"It was the best of times, it was the worst of times..."
Charles Dickens. A Tale of Two Cities.


samedi 20 septembre 2008

Sartre, droit de réponse


J'avais écrit il y a deux semaines de cela un article sur Sartre, pas franchement hostile - j'y disais même être en ce moment dans de bonnes dispositions à son égard, après une lecture récente des Lettres au Castor - mais où je le brocardais un peu à propos de ce que j'appelais sa "pose du refus" vis-à-vis des honneurs, notamment au sujet du Nobel qu'il avait refusé etc.
Sartre, qui n'est pas du genre à se laisser faire, n'a pas tardé à me répondre et à me remettre à ma place. Il l'a fait par le truchement d'un vieux recueil d'interviews d'écrivains publié par Madeleine Chapsal, qui m'est tombé sous la main ce matin dans un bac de vieux poches d'occasion de la librairie de la Place de la Louve. L'entretien date de 1959. A Madeleine Chapsal qui lui demande (on a vu plus originale comme question à poser à Sartre en 1959, mais passons): "Ainsi vous croyez que la littérature est toujours engagée?", Sartre répond ceci: "Si la littérature n'est pas tout, elle ne vaut pas une heure de peine. (...) Si chaque phrase ne résonne pas à tous les niveaux de l'homme et de la société, elle ne signifie rien. (...) Il faut vouloir tout si l'on veut espérer faire quelque chose." Chapsal le relance alors en lui demandant: "Ecrire quelque chose qui soit tout, n'est-ce pas finalement ce qu'espère tout écrivain?". A quoi Sartre répond (c'est moi qui souligne) : "Je le pense, je le souhaite à tous.

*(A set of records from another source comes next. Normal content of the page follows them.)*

Lemma forEach_restore_blocked l w :
  st_mode (storage w) = StorageBlocked ->
  (forall i cb, checkboxes w !! i = Some cb -> cb_completed cb = None) ->
  exec (js_forEach restoreCheckbox l) w = w.
Proof.
  intros Hm Hc. induction l as [|x l IH]; [done|]. cbn [js_forEach].
  rewrite (exec_mbind _ _ w _ _ (restoreCheckbox_blocked x w Hm (Hc x))). exact IH.
Qed.

Lemma keeps_boxes_getItem i k : keeps (box_record i) (getItem k).
Proof. intros w. unfold getItem. by destruct (st_mode (storage w)). Qed.

Lemma keeps_boxes_setItem i k v : k <> action_key i -> keeps (box_record i) (setItem k v).
Proof.
  intros Hk w. unfold setItem. destruct (st_mode (storage w)) eqn:E; try done.
  unfold box_record. simpl. by rewrite E, lookup_insert_ne by done.
Qed.

Lemma keeps_boxes_stage i {A} (c : M A) :
  keeps stage c -> keeps storage c -> keeps (box_record i) c.
Proof.
  intros Hs Hst w. unfold box_record. rewrite (Hst w).
  specialize (Hs w). unfold stage, page in Hs. injection Hs. intros. congruence.
Qed.

Lemma keeps_storage_console_log msg arg : keeps storage (console_log msg arg).
Proof. intros w. reflexivity. Qed.

Lemma keeps_storage_dateNow : keeps storage dateNow.
Proof. intros w. reflexivity. Qed.

Lemma keeps_storage_randomBase36 : keeps storage randomBase36.
Proof. intros w. reflexivity. Qed.

Lemma keeps_boxes_getCurrentSlideTitle i : keeps (box_record i) getCurrentSlideTitle.
Proof. intros w. reflexivity. Qed.

Lemma keeps_boxes_trackSlideView i n : keeps (box_record i) (trackSlideView n).
Proof.
  pose proof (session_key_not_action i). pose proof (views_key_not_action i).
  unfold trackSlideView, getSessionId, new_session_id, store_view, read_views, json_parse.
  keeps_tac; first
    [ apply keeps_boxes_getItem | apply keeps_boxes_getCurrentSlideTitle
    | by apply keeps_boxes_setItem
    | apply keeps_boxes_stage; auto using keeps_storage_console_log, keeps_storage_dateNow,
        keeps_storage_randomBase36 with deck ].
Qed.

Lemma onCheckboxClick_none i w : checkboxes w !! i = None -> onCheckboxClick i w = (inr tt, w).
Proof. intros E. unfold onCheckboxClick. js_simpl. by rewrite E. Qed.

Lemma action_key_ne i j : j <> i -> action_key i <> action_key j.
Proof. intros Hne Hk. by apply Hne, action_key_inj. Qed.

(** The page after [enableActionItems] runs on it: [forEach] over the
    boxes it finds. *)
Lemma exec_enableActionItems w :
  exec enableActionItems w = exec (js_forEach restoreCheckbox (seq 0 (length (checkboxes w)))) w.
Proof. reflexivity. Qed.

Lemma checkboxes_reload w i :
  checkboxes (reload_boxes w) !! i =
  (fun cb => mkCheckbox box_open EmptyString None (cb_in_item cb)) <$> checkboxes w !! i.
Proof. apply list_lookup_fmap. Qed.

Lemma deck_start_synced : boxes_synced deck_start.
Proof.
  intros i Hi. unfold ticked, stored.
  assert (checkboxes deck_start = replicate 4 (mkCheckbox box_open EmptyString None true)) as ->
    by (vm_compute; reflexivity).
  assert (st_items (storage deck_start) = ∅) as -> by reflexivity.
  rewrite lookup_empty. destruct (replicate _ _ !! i) eqn:E; simpl; [|done].
  apply lookup_replicate in E as [E _]. subst. split; intros H; discriminate.
Qed.
Lemma fades_pending_restore w i t k :
  timers w !! i = Some t -> tm_task t = TRestoreSlide k ->
  fades_pending w -> fades_pending (exec (restoreSlide k) (pop i t w)).
Proof.
  intros Hi Ht H j Hj. unfold faded in Hj. simpl in Hj |- *.
  rewrite list_lookup_fmap in Hj. destruct (decide (j = k)) as [-> | Hne].
  - rewrite list_lookup_alter_eq in Hj. destruct (slides w !! k); simpl in Hj; congruence.
  - rewrite list_lookup_alter_ne, <- list_lookup_fmap in Hj by done.
    apply H, list_elem_of_fmap in Hj as (t' & Ht' & Hin).
    apply list_elem_of_fmap. exists t'. split; [done|].
    apply (elem_of_delete_ne _ i _ t); [done | done |]. intros ->. congruence.
Qed.

Lemma fades_pending_fire w : fades_pending w -> fades_pending (exec fire w).
Proof.
  rewrite fire_run. destruct (earliest (timers w)) as [[i t]|] eqn:E; [|done].
  pose proof (earliest_lookup _ _ _ E) as Hi. simpl. intros H.
  assert ((exists k, tm_task t = TRestoreSlide k) \/ forall k, tm_task t <> TRestoreSlide k)
    as [[k Ht] | Hk] by (destruct (tm_task t); eauto; right; discriminate).
  - rewrite Ht. by apply (fades_pending_restore w i t k).
  - destruct (run_task_other (tm_task t) (pop i t w) Hk) as [Ho Hsub].
    apply (fades_pending_pop_other w i t); [done | done | by rewrite Ho | | done].
    intros x Hx. by apply Hsub.
Qed.

Lemma fades_pending_drain fuel w : fades_pending w -> fades_pending (exec (drain fuel) w).
Proof.
  revert w. induction fuel as [|f IH]; intros w H; [done|].
  rewrite drain_step. destruct (earliest _); [|done]. by apply IH, fades_pending_fire.
Qed.

Lemma fire_total : total fire.
Proof. intros w. unfold returns. rewrite fire_run. destruct (earliest _) as [[i t]|]; by eexists. Qed.

Lemma drain_total fuel : total (drain fuel).
Proof.
  induction fuel as [|f IH]; cbn [drain]; [apply total_ret|].
  apply total_bind; [apply fire_total|]. intros []; [apply IH | apply total_ret].
Qed.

Mais j'ai peur de l'humilité de certains. Des académies, des légions d'honneur: comme il faut être humble!". Voilà je pense la meilleure réponse qu'il pouvait apporter à ma critique somme toute un peu banale. Son refus des honneurs n'était pas dicté par la vanité et la fausse modestie du poseur, mais par l'orgueil assumé de celui qui veut tout. Tout honneur, toute breloque étant bien évidemment dérisoire par rapport à cette ambition-là.

Madeleine Chapsal, Les écrivains en personne, 10/18, 1973.